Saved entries
· · · · ·

(** [try: body except <classes>: handler]; the handler answers [None] for an
    exception the clause does not name, which then propagates. *)
Definition try_except {A} (body : M A) (handler : exn -> option (M A)) : M A :=
  fun s => match body s with
           | (Ok a, s') => (Ok a, s')
           | (Raise e, s') =>
               match handler e with
               | Some k => k s'
               | None => (Raise e, s')
               end
           end.

Declare Scope method_scope.
Delimit Scope method_scope with method.
Notation "x <- m ;; k" := (bind m (fun x => k))
  (at level 100, m at next level, right associativity) : method_scope.
Notation "m ;; k" := (bind m (fun _ => k))
  (at level 100, right associativity) : method_scope.
Open Scope method_scope.

Definition perform (e : effect) : M unit :=
  modify (fun s => set_effects (effects s ++ [e]) s).

Definition log (lvl : level) (msg : string) : M unit := perform (Log lvl msg).

(** ** The outside world *)

(** What a call into the host answers: a value, or the failure the source
    provides for at that call, with the text [str(e)] of the exception. *)
Inductive answer (A : Type) :=
| Returns (a : A)
| Fails (msg : string).
Arguments Returns {A} a.
Arguments Fails {A} msg.

(** [wait_for_process_termination(process, timeout)] either returns, the
    child having exited with the given code, or raises
    [asyncio.TimeoutError]; the handler then reads [returncode] again. *)
Inductive wait_outcome :=
| Exited (rc : Z)
| TimedOut (returncode_now : option Z).

(** [asyncio.create_subprocess_exec] returns the handle of the new child (its
    pid here, its [returncode] being [None]) or raises [OSError] or
    [subprocess.SubprocessError]. *)
Inductive spawn_outcome :=
| Spawned (child : Z)
| SpawnOSError (msg : string)
| SpawnSubprocessError (msg : string).

(** The answers of the host during one method call.  The calls are the ones
    the source makes; the failures are the ones its [except] clauses name. *)
Record Host := mkHost {
  (* config.get_section_config("TraceNG"): the "traceng_path" key, if set *)
  traceng_path_setting : option string;
  (* shutil.which *)
  which : string -> option string;
  (* BaseNode.ubridge_path, which raises when ubridge is not available *)
  ubridge_path : answer string;
  (* os.path.isfile *)
  isfile : string -> bool;
  (* os.access(path, os.X_OK) *)
  access_X_OK : string -> bool;
  (* socket.gethostbyname; fails with socket.gaierror *)
  gethostbyname : string -> answer string;
  (* open(path, "rb").read().decode("utf-8", errors="replace"); fails with
     OSError *)
  read_file : string -> answer string;
  (* open(path, "w", encoding="utf-8"); fails with OSError *)
  open_for_writing : string -> answer unit;
  (* asyncio.create_subprocess_exec on the command, with cwd *)
  create_subprocess_exec : list string -> string -> spawn_outcome;
  (* BaseNode._create_local_udp_tunnel(): the two freshly leased endpoints *)
  _create_local_udp_tunnel : NIO * NIO;
  (* Process.terminate(); fails with ProcessLookupError *)
  terminate : Process -> answer unit;
  (* gns3server.utils.asyncio.wait_for_process_termination *)
  wait_for_process_termination : Process -> Z -> wait_outcome;
  (* Process.kill(); fails with OSError *)
  kill : Process -> answer unit;
  (* Process.returncode as read right after kill() *)
  returncode_after_kill : Process -> option Z
}.

Definition dquote : string := String (ascii_of_nat 34) EmptyString.
Definition newline : string := String (ascii_of_nat 10) EmptyString.

Section Methods.

(** [str()] of the objects the source formats into messages, and Python's
    rendering of a list of strings; their classes are not part of the sources
    at hand and no property below depends on them. *)
Variable str_nio : option NIO -> string.
Variable str_adapter : EthernetAdapter -> string.
Variable str_list : list string -> string.

(** ** The base node and the collaborators *)

(** Modelled from the spec: [BaseNode.__init__] is not part of the sources at
    hand.  A node starts in status stopped (spec, section 4.1), not closed,
    with the bridging helper not started. *)
Definition BaseNode_init (name id working_dir : string) (console : Z)
    (process : option Process) (started : bool) (stdout_file : string)
    (tunnel : option (NIO * NIO)) (adapter : EthernetAdapter) : TraceNGVM :=
  mkVM name id working_dir console "stopped" EmptyString false false
       process started stdout_file tunnel adapter [].

(** Modelled from the spec: [BaseNode.close] is not part of the sources at
    hand.  It answers whether closing did work: true the first time, false
    once the node is closed (spec, sections 4.1 and 8). *)
Definition BaseNode_close : M bool :=
  closed <- gets _closed ;;
  if closed then ret false
  else (modify (set_closed true) ;; ret true).

(** Modelled from the spec: [BaseNode.stop] is not part of the sources at
    hand.  It leaves the node in status stopped (spec, sections 4.1, 7). *)
Definition BaseNode_stop : M unit := modify (set_status "stopped").

(** Modelled from the spec: the bridging helper of [BaseNode] is not part of
    the sources at hand.  It is a command channel that accepts the bridge
    management commands, and is available only while started (spec, sections
    1, 2 and 6). *)
Definition _stop_ubridge : M unit :=
  perform StopUbridge ;; modify (set_ubridge false).

Definition _start_ubridge : M unit :=
  perform StartUbridge ;; modify (set_ubridge true).

Definition add_ubridge_udp_connection (bridge : string) (src dst : NIO)
  : M unit := perform (AddUbridgeUdpConnection bridge src dst).

Definition update_ubridge_udp_connection (bridge : string) (src dst : NIO)
  : M unit := perform (UpdateUbridgeUdpConnection bridge src dst).

Definition _ubridge_send (command : string) : M unit :=
  perform (UbridgeSend command).

Definition start_wrap_console : M unit := perform StartWrapConsole.

Definition release_udp_port (port : Z) : M unit :=
  perform (ReleaseUdpPort port).

Definition project_emit (kind message : string) : M unit :=
  perform (Emit kind message).

(** ** Attribute access that Python checks at run time *)

(** [self._process.<attr>]. *)
Definition the_process : M Process :=
  p <- gets _process ;;
  match p with
  | Some proc => ret proc
  | None => raise (AttributeError "'NoneType' object has no attribute")
  end.

(** [self._local_udp_tunnel[0]] and [self._local_udp_tunnel[1]]. *)
Definition tunnel_item (i : bool) : M NIO :=
  t <- gets _local_udp_tunnel ;;
  match t with
  | Some (a, b) => ret (if i then b else a)
  | None => raise (TypeError "'NoneType' object is not subscriptable")
  end.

· · · · ·

**WHAT TO PRODUCE**
The expected answer is an exact copy of the lines above, beginning at the line with "open_for_writing : string -> answer unit;" and ending at the line with "Definition dquote : string", with both ends in.

**FINAL ANSWER**
  open_for_writing : string -> answer unit;
  (* asyncio.create_subprocess_exec on the command, with cwd *)
  create_subprocess_exec : list string -> string -> spawn_outcome;
  (* BaseNode._create_local_udp_tunnel(): the two freshly leased endpoints *)
  _create_local_udp_tunnel : NIO * NIO;
  (* Process.terminate(); fails with ProcessLookupError *)
  terminate : Process -> answer unit;
  (* gns3server.utils.asyncio.wait_for_process_termination *)
  wait_for_process_termination : Process -> Z -> wait_outcome;
  (* Process.kill(); fails with OSError *)
  kill : Process -> answer unit;
  (* Process.returncode as read right after kill() *)
  returncode_after_kill : Process -> option Z
}.

Definition dquote : string := String (ascii_of_nat 34) EmptyString.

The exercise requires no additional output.